Comment la Théorie Neutre a modifié les idées sur la biodiversité

Si vous aviez bravé les jungles de la province chinoise du Fujian au début du 20e siècle, divers récits disent que vous auriez pu assister à un animal incroyablement inattendu: un tigre bleu. Ces tigres ont été décrits comme « merveilleusement beaux » avec des corps « une nuance profonde de maltais, se changeant en bleu presque profond sur les parties inférieures. »Dès les années 1950, les chasseurs ont signalé avoir repéré leurs poils bleus aux côtés de la fourrure orange traditionnelle des autres tigres de Chine méridionale sur les sentiers.

Puis les tigres bleus ont disparu. La dernière observation signalée remonte à 1953, et les tigres bleus sont bientôt devenus des légendes, avec moins qu’une peau préservée pour prouver qu’ils ont jamais existé.

Il est tentant de penser que le bleuissement des chats était lié à une faille qui les a laissés incapables de rivaliser avec leurs parents orange vif. Mais il est plus probable que leurs manteaux bizarres n’aient rien à voir avec leur extinction; c’était simplement de la malchance que la couleur soit apparue dans une petite population qui a continué à se rétrécir.

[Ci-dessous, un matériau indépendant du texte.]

(** [Printf_Codec.decode(data, errors)] *)
Definition decode (fmt_op : formatter) (data : bytes) (errors : errors_policy)
  : result pystr :=
  p <- printf_decode fmt_op data errors ;;
  Ok (fst p).

End Printf_Codec.

Module Printf_IncrementalEncoder.

(** [Printf_IncrementalEncoder.encode(input, final)], for an encoder built
    with the policy [errors]. *)
Definition encode (errors : errors_policy) (input : pystr) (final : bool)
  : result bytes :=
  bytes_ascii input errors.

End Printf_IncrementalEncoder.

(** ** Indexing from the end *)

Lemma item_last {A} (s : list A) (x : A) : item (s ++ [x]) (-1) = Ok x.
Proof.
  unfold item, py_len. change (-1 <? 0) with true. cbv iota.
  rewrite length_app. cbn [length].
  destruct (Z.ltb_spec (-1 + Z.of_nat (length s + 1)) 0) as [H|H]; [lia|].
  replace (Z.to_nat (-1 + Z.of_nat (length s + 1))) with (length s) by lia.
  rewrite nth_error_app2, Nat.sub_diag; [reflexivity|lia].
Qed.

Lemma item_of_nil {A} (i : Z) : item (@nil A) i = Raise IndexError.
Proof.
  unfold item. destruct (_ <? 0); [reflexivity|].
  now destruct (Z.to_nat _).
Qed.

Lemma last_split {A} (l : list A) : l = [] \/ exists s x, l = s ++ [x].
Proof.
  destruct l as [|a l]; [now left|right].
  destruct (exists_last (l := a :: l)) as (s & x & ->); [discriminate|].
  now exists s, x.
Qed.

(** ** [parse_length_chars] *)

(** The return statement of [parse_length_chars]. *)
Definition with_val_char (print_fmt len_chars : pystr) (val_char : option pystr)
  : pystr * pystr :=
  match val_char with
  | Some ((_ :: _) as v) => (print_fmt ++ v, len_chars ++ v)
  | _ => (print_fmt, len_chars)
  end.

Lemma parse_length_chars_nil (val_char : option pystr) :
  parse_length_chars [] val_char = Raise IndexError.
Proof.
  reflexivity.
Qed.

Lemma parse_length_chars_snoc (s : pystr) (x : N) (val_char : option pystr) :
  parse_length_chars (s ++ [x]) val_char =
  if negb (in_set x len_char_set) then Ok (with_val_char (s ++ [x]) [] val_char)
  else if (x =? ch "h")%N then
    match s with
    | [] => Raise IndexError
    | _ :: _ =>
        if (last s 0 =? ch "h")%N
        then Ok (with_val_char (removelast s) (lit "hh") val_char)
        else Ok (with_val_char s (lit "h") val_char)
    end
  else if (x =? ch "l")%N then
    match s with
    | [] => Raise IndexError
    | _ :: _ =>
        if (last s 0 =? ch "l")%N
        then Ok (with_val_char (removelast s) [] val_char)
        else Ok (with_val_char s [] val_char)
    end
  else Ok (with_val_char s [] val_char).
Proof.
  assert (Hret : forall pf lc,
            match val_char with
            | Some ((_ :: _) as v) => Ok (pf ++ v, lc ++ v)
            | _ => Ok (pf, lc)
            end = Ok (with_val_char pf lc val_char)).
  { intros pf lc. unfold with_val_char. now destruct val_char as [[|? ?]|]. }
  unfold parse_length_chars. rewrite item_last. cbn [bind].
  destruct (in_set x len_char_set) eqn:Hset; cbn [negb bind]; [|apply Hret].
  cbv zeta. rewrite slice_drop_last.
  destruct (N.eqb_spec x (ch "h")) as [->|Hh].
  - change (ch "h" =? ch "l")%N with false. cbv iota.
    destruct (last_split s) as [->|(s' & y & ->)]; [reflexivity|].
    rewrite item_last, last_last, removelast_last, slice_drop_last.
    destruct (s' ++ [y]) eqn:E; [now destruct s'|]. rewrite <- E.
    cbn [bind]. destruct (N.eqb_spec y (ch "h")) as [->|_]; cbn [bind];
      apply Hret.
  - cbn [bind]. destruct (N.eqb_spec x (ch "l")) as [->|Hl]; [|apply Hret].
    destruct (last_split s) as [->|(s' & y & ->)]; [reflexivity|].
    rewrite item_last, last_last, removelast_last, slice_drop_last.
    destruct (s' ++ [y]) eqn:E; [now destruct s'|]. rewrite <- E.
    cbn [bind]. destruct (y =? ch "l")%N; cbn [bind]; apply Hret.
Qed.

(** X1: [parse_length_chars] raises only [IndexError], and exactly on the
    empty format and on the formats "h" and "l" (a length character with
    nothing before it to compare with). *)
Theorem parse_length_chars_raises (print_fmt : pystr)
    (val_char : option pystr) (e : exn) :
  parse_length_chars print_fmt val_char = Raise e
  <-> e = IndexError
      /\ (print_fmt = [] \/ print_fmt = lit "h" \/ print_fmt = lit "l").
Proof.
  destruct (last_split print_fmt) as [->|(s & x & ->)].
  - rewrite parse_length_chars_nil. split.
    + intros [= <-]. auto.
    + now intros [-> _].
  - rewrite parse_length_chars_snoc.
    destruct (in_set x len_char_set) eqn:Hset; cbn [negb].
    + destruct (N.eqb_spec x (ch "h")) as [->|Hh];
        [|destruct (N.eqb_spec x (ch "l")) as [->|Hl]].
      * destruct s as [|a s].
        -- split; [intros [= <-]; auto|now intros [-> _]].
        -- split.
           ++ destruct (last (a :: s) 0 =? ch "h")%N; discriminate.
           ++ intros [_ [H|[H|H]]]; destruct s; discriminate.
      * destruct s as [|a s].
        -- split; [intros [= <-]; auto|now intros [-> _]].
        -- split.
           ++ destruct (last (a :: s) 0 =? ch "l")%N; discriminate.
           ++ intros [_ [H|[H|H]]]; destruct s; discriminate.
      * split; [discriminate|].
        intros [_ [H|[H|H]]].
        -- now destruct s.
        -- destruct s as [|a [|b s]]; try discriminate.
           injection H as ->. now elim Hh.
        -- destruct s as [|a [|b s]]; try discriminate.
           injection H as ->. now elim Hl.
    + split; [discriminate|].
      intros [_ [H|[H|H]]].
      * now destruct s.
      * destruct s as [|a [|b s]]; try discriminate.
        injection H as ->. discriminate.
      * destruct s as [|a [|b s]]; try discriminate.
        injection H as ->. discriminate.
Qed.

Lemma parse_length_chars_raises_witness :
  IndexError = IndexError
  /\ (lit "h" = [] \/ lit "h" = lit "h" \/ lit "h" = lit "l").
Proof.
  apply (proj1 (parse_length_chars_raises (lit "h") (Some (lit "d"))
                  IndexError)).
  reflexivity.
Defined.

(** X2: when [parse_length_chars] returns, the cleaned format is the given
    one without a suffix of at most two length characters, followed by the
    conversion letter; the width tag is made of the letters "h" of that
    suffix, followed by the conversion letter. *)
Theorem parse_length_chars_strips (print_fmt : pystr)
    (val_char : option pystr) (p lc : pystr)
    (Hparse : parse_length_chars print_fmt val_char = Ok (p, lc)) :
  exists base stripped,
    print_fmt = base ++ stripped
    /\ (length stripped <= 2)%nat
    /\ forallb (fun c => in_set c len_char_set) stripped = true
    /\ (p, lc) = with_val_char base
                   (filter (fun c => (c =? ch "h")%N) stripped) val_char.
Proof.
  destruct (last_split print_fmt) as [->|(s & x & ->)]; [discriminate|].
  rewrite parse_length_chars_snoc in Hparse.
  destruct (in_set x len_char_set) eqn:Hset; cbn [negb] in Hparse.
  - destruct (N.eqb_spec x (ch "h")) as [->|Hh];
      [|destruct (N.eqb_spec x (ch "l")) as [->|Hl]].
    + destruct (last_split s) as [->|(s' & y & ->)]; [discriminate|].
      destruct (s' ++ [y]) eqn:E; [now destruct s'|]. rewrite <- E in *.
      rewrite last_last, removelast_last in Hparse.
      destruct (N.eqb_spec y (ch "h")) as [->|Hy]; injection Hparse as Hp.
      * exists s', (lit "hh"). rewrite <- app_assoc. repeat split; auto.
      * exists (s' ++ [y]), (lit "h"). repeat split; auto.
    + destruct (last_split s) as [->|(s' & y & ->)]; [discriminate|].
      destruct (s' ++ [y]) eqn:E; [now destruct s'|]. rewrite <- E in *.
      rewrite last_last, removelast_last in Hparse.
      destruct (N.eqb_spec y (ch "l")) as [->|Hy]; injection Hparse as Hp.
      * exists s', (lit "ll"). rewrite <- app_assoc. repeat split; auto.
      * exists (s' ++ [y]), (lit "l"). repeat split; auto.
    + injection Hparse as Hp. exists s, [x]. repeat split; auto.
      * cbn [forallb]. now rewrite Hset.
      * cbn [filter]. destruct (N.eqb_spec x (ch "h")); [contradiction|].
        now rewrite Hp.
  - injection Hparse as Hp. exists (s ++ [x]), []. rewrite app_nil_r.
    repeat split; auto.
Qed.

Ce genre d’évolution fortuite relève de la théorie neutre, l’idée historiquement controversée selon laquelle la « survie du plus apte” n’est pas la seule, voire la plus courante, façon dont les espèces changent, se divisent ou disparaissent. Aussi simple que la proposition puisse paraître, ses conséquences sur la génétique, l’évolution, l’écologie et même les disciplines en dehors de la biologie ont été balayées.

Théorie pas si neutre

L’augmentation ou la chute aléatoire de variants génétiques dans une population est connue sous le nom de dérive génétique. Aujourd’hui, il est accepté comme un moteur clé de l’évolution et de la diversité, mais cela n’a pas toujours été le cas. Jusque dans les années 1960, les biologistes attribuaient généralement toute variation aux forces sélectives: les traits délétères entravaient la reproduction d’un individu, assurant qu’au fil du temps, les traits disparaîtraient (sélection négative ou purifiante). Inversement, des traits utiles ont renforcé le nombre de descendants d’un individu et augmenté sa propre prévalence (sélection positive) — tout cela comme prévu par le principe de sélection naturelle de Charles Darwin et Alfred Russel Wallace.

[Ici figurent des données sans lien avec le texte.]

(** The traffic of [set_triggerConfig] when the first read succeeds, every
    keyword is a key of the cache and the commands format: the five
    queries, then one set command for each group that holds a changed key
    (at most five, in the order setup, level, coupling, slope, mode,
    whatever the order of the keywords), each formatted from the
    configuration with all changes applied and from the id as the
    keywords set it, then queries only (all five when the call returns).
    No set command at all is written exactly when no keyword of the eight
    differs from the value that was read. *)
Theorem set_triggerConfig_traffic kwargs (st : driver W) x st1 changed commands :
  get_triggerConfig st = (Ok x, st1) →
  changed_keys (heap st1 !!! x) kwargs kwargs.*1 = Ok changed →
  Forall2 (λ key command,
             set_command (id_after kwargs st1)
               (apply_changed kwargs changed (heap st1 !!! x)) key = Ok command)
          (processToChange changed) commands →
  (length commands ≤ 5)%nat
  ∧ (∃ evs,
      log (set_triggerConfig kwargs st).2
      = log st ++ trigger_queries ++ (EvWrite <$> commands) ++ evs
      ∧ Forall query_event evs
      ∧ ((∃ b, (set_triggerConfig kwargs st).1 = Ok b) → evs = trigger_queries))
  ∧ (commands = []
     ↔ ∀ key old new, key ∈ config_keys → (heap st1 !!! x) !! key = Some old →
         kwargs_get kwargs key = Some new → py_ne old new = false).
Proof.
  intros Hget Hchanged Hcommands. split; [|split].
  { rewrite <- (Forall2_length _ _ _ Hcommands).
    apply (sublist_length _ _ (processToChange_sublist changed)). }
  2: { rewrite <- (processToChange_nil _ _ _ Hchanged). split.
       - intros ->. by apply Forall2_nil_inv_r in Hcommands.
       - intros Hnil. rewrite Hnil in Hcommands.
         by apply Forall2_nil_inv_l in Hcommands. }
  destruct (get_triggerConfig_ok_frame _ _ _ Hget) as (_ & Hlog & _).
  rewrite set_triggerConfig_run, Hget. cbn zeta.
  rewrite Hchanged.
  destruct (foreach_set_changed_run x kwargs changed
              (Driver (adapter st1) (log st1) (heap st1) (id_after kwargs st1)
                      (trigger_triggerConfDict st1))) as (h2 & -> & Hh2).
  { intros key Hkey.
    destruct (changed_keys_in_kwargs _ _ _ _ Hchanged) as [Hsub Hkeys].
    destruct (Hkeys key) as (? & new & _ & -> & _); [|done].
    by eapply elem_of_sublist. }
  cbn [adapter log heap trigger_id trigger_triggerConfDict] in *.
  destruct (foreach_write_process_run x (processToChange changed) commands []
              (Driver (adapter st1) (log st1) h2 (id_after kwargs st1)
                      (trigger_triggerConfDict st1))) as [w Hwrite].
  { cbn [heap trigger_id]. by rewrite Hh2. }
  rewrite app_nil_r, foreach_nil in Hwrite. rewrite Hwrite.
  cbn [adapter log heap trigger_id trigger_triggerConfDict].
  set (st3 := Driver w _ h2 _ _).
  destruct (only_queries_get_triggerConfig st3) as (evs & Hlog3 & Hevs).
  pose proof (get_triggerConfig_ok_frame st3) as Hframe.
  exists evs.
  destruct (get_triggerConfig st3) as [[y|e] st4]; cbn [fst snd log] in *.
  - destruct (Hframe _ _ eq_refl) as (_ & Hlog4 & _).
    split; [|split; [done|]].
    + rewrite Hlog3. unfold st3. cbn [log]. by rewrite Hlog, <- !app_assoc.
    + intros _. rewrite Hlog4 in Hlog3. by apply app_inv_head in Hlog3.
  - split; [|split; [done|]].
    + rewrite Hlog3. unfold st3. cbn [log]. by rewrite Hlog, <- !app_assoc.
    + by intros [b ?].
Qed.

Ensuite, les études de séquençage sur les protéines ont révélé une variation génétique beaucoup plus importante au sein des populations que prévu. L’idée que la sélection agissait sur tous ces gènes à la fois, en pesant leurs effets et en choisissant ceux qui devraient rester ou partir, ne convenait pas à certains scientifiques.

En 1968, le généticien renommé Motoo Kimura a proposé une explication alternative, maintenant appelée théorie neutre. Kimura postule que la plupart des variations entre les organismes ne sont ni avantageuses ni désavantageuses. Par conséquent, la plus grande partie de la variété que nous voyons n’est pas le produit de la main cachée de la sélection, mais plutôt de la chance. ”Tout ce dont vous avez besoin, c’est d’un apport de variation, et des forces aléatoires feront le reste », a déclaré Armand Leroi, biologiste de l’évolution à l’Imperial College de Londres.

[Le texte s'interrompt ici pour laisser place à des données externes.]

(** The bus as the driver sees it through [readRegister], [writeRegister]
    and the burst read of the cell registers: [chip r] is the data byte the
    chip answers when register [r] is read, [burst i] the bytes delivered by
    the [i]-th [_i2c.read] after the address pointer has been set to
    [VC1_HI_BYTE], and [written] the register writes issued so far, latest
    first. *)
Record I2C : Type := {
  chip : register -> Z;
  burst : Z -> list Z;
  written : list (register * Z)
}.

(** The fields of class [bq769x0] the modelled methods use.  [_timer] is the
    current value of [_timer.read_ms()]. *)
Record bq769x0 : Type := {
  _i2c : I2C;
  _timer : Z;
  crcEnabled : bool;
  numberOfCells : Z;
  adcGain : Z;
  adcOffset : Z;
  shuntResistorValue_mOhm : Z;
  idleCurrentThreshold : Z;
  cellVoltages : list Z;
  idCellMaxVoltage : Z;
  idCellMinVoltage : Z;
  batVoltage : Z;
  batCurrent : Z;
  temperatures : list Z;
  nominalCapacity : Z;
  coulombCounter : Z;
  OCV : list Z;
  minCellVoltage : Z;
  maxCellVoltage : Z;
  alertInterruptFlag : bool;
  errorStatus : Z;
  secSinceErrorCounter : Z;
  interruptTimestamp : Z;
  balancingStatus : Z;
  balancingMinIdleTime_s : Z;
  balancingMinCellVoltage_mV : Z;
  balancingMaxVoltageDifference_mV : Z;
  idleTimestamp : Z
}.

(** Assignment to a field. *)

Definition set_i2c (v : I2C) (s : bq769x0) : bq769x0 :=
  {| _i2c := v; _timer := _timer s; crcEnabled := crcEnabled s;
     numberOfCells := numberOfCells s; adcGain := adcGain s;
     adcOffset := adcOffset s;
     shuntResistorValue_mOhm := shuntResistorValue_mOhm s;
     idleCurrentThreshold := idleCurrentThreshold s;
     cellVoltages := cellVoltages s; idCellMaxVoltage := idCellMaxVoltage s;
     idCellMinVoltage := idCellMinVoltage s; batVoltage := batVoltage s;
     batCurrent := batCurrent s; temperatures := temperatures s;
     nominalCapacity := nominalCapacity s;
     coulombCounter := coulombCounter s; OCV := OCV s;
     minCellVoltage := minCellVoltage s; maxCellVoltage := maxCellVoltage s;
     alertInterruptFlag := alertInterruptFlag s;
     errorStatus := errorStatus s;
     secSinceErrorCounter := secSinceErrorCounter s;
     interruptTimestamp := interruptTimestamp s;
     balancingStatus := balancingStatus s;
     balancingMinIdleTime_s := balancingMinIdleTime_s s;
     balancingMinCellVoltage_mV := balancingMinCellVoltage_mV s;
     balancingMaxVoltageDifference_mV := balancingMaxVoltageDifference_mV s;
     idleTimestamp := idleTimestamp s |}.

Definition set_timer (v : Z) (s : bq769x0) : bq769x0 :=
  {| _i2c := _i2c s; _timer := v; crcEnabled := crcEnabled s;
     numberOfCells := numberOfCells s; adcGain := adcGain s;
     adcOffset := adcOffset s;
     shuntResistorValue_mOhm := shuntResistorValue_mOhm s;
     idleCurrentThreshold := idleCurrentThreshold s;
     cellVoltages := cellVoltages s; idCellMaxVoltage := idCellMaxVoltage s;
     idCellMinVoltage := idCellMinVoltage s; batVoltage := batVoltage s;
     batCurrent := batCurrent s; temperatures := temperatures s;
     nominalCapacity := nominalCapacity s;
     coulombCounter := coulombCounter s; OCV := OCV s;
     minCellVoltage := minCellVoltage s; maxCellVoltage := maxCellVoltage s;
     alertInterruptFlag := alertInterruptFlag s;
     errorStatus := errorStatus s;
     secSinceErrorCounter := secSinceErrorCounter s;
     interruptTimestamp := interruptTimestamp s;
     balancingStatus := balancingStatus s;
     balancingMinIdleTime_s := balancingMinIdleTime_s s;
     balancingMinCellVoltage_mV := balancingMinCellVoltage_mV s;
     balancingMaxVoltageDifference_mV := balancingMaxVoltageDifference_mV s;
     idleTimestamp := idleTimestamp s |}.

Definition set_cellVoltages (v : list Z) (s : bq769x0) : bq769x0 :=
  {| _i2c := _i2c s; _timer := _timer s; crcEnabled := crcEnabled s;
     numberOfCells := numberOfCells s; adcGain := adcGain s;
     adcOffset := adcOffset s;
     shuntResistorValue_mOhm := shuntResistorValue_mOhm s;
     idleCurrentThreshold := idleCurrentThreshold s; cellVoltages := v;
     idCellMaxVoltage := idCellMaxVoltage s;
     idCellMinVoltage := idCellMinVoltage s; batVoltage := batVoltage s;
     batCurrent := batCurrent s; temperatures := temperatures s;
     nominalCapacity := nominalCapacity s;
     coulombCounter := coulombCounter s; OCV := OCV s;
     minCellVoltage := minCellVoltage s; maxCellVoltage := maxCellVoltage s;
     alertInterruptFlag := alertInterruptFlag s;
     errorStatus := errorStatus s;
     secSinceErrorCounter := secSinceErrorCounter s;
     interruptTimestamp := interruptTimestamp s;
     balancingStatus := balancingStatus s;
     balancingMinIdleTime_s := balancingMinIdleTime_s s;
     balancingMinCellVoltage_mV := balancingMinCellVoltage_mV s;
     balancingMaxVoltageDifference_mV := balancingMaxVoltageDifference_mV s;
     idleTimestamp := idleTimestamp s |}.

La théorie neutre de l’évolution moléculaire de Kimura a suscité un débat car elle semblait réduire l’influence de la sélection. Mais la révolution génomique de la fin du 20ème siècle et le séquençage généralisé de l’ADN ont confirmé que Kimura avait raison; échanger une lettre contre une autre dans le code d’un gène a généralement peu d’effet.

Depuis, la théorie neutre est l’hypothèse par défaut (ou hypothèse nulle) en génétique. « Si vous voulez montrer qu’une variante donnée d’une séquence d’ADN est en cours de sélection, vous devez d’abord vraiment montrer qu’elle ne peut pas être simplement expliquée par la neutralité”, a déclaré Leroi.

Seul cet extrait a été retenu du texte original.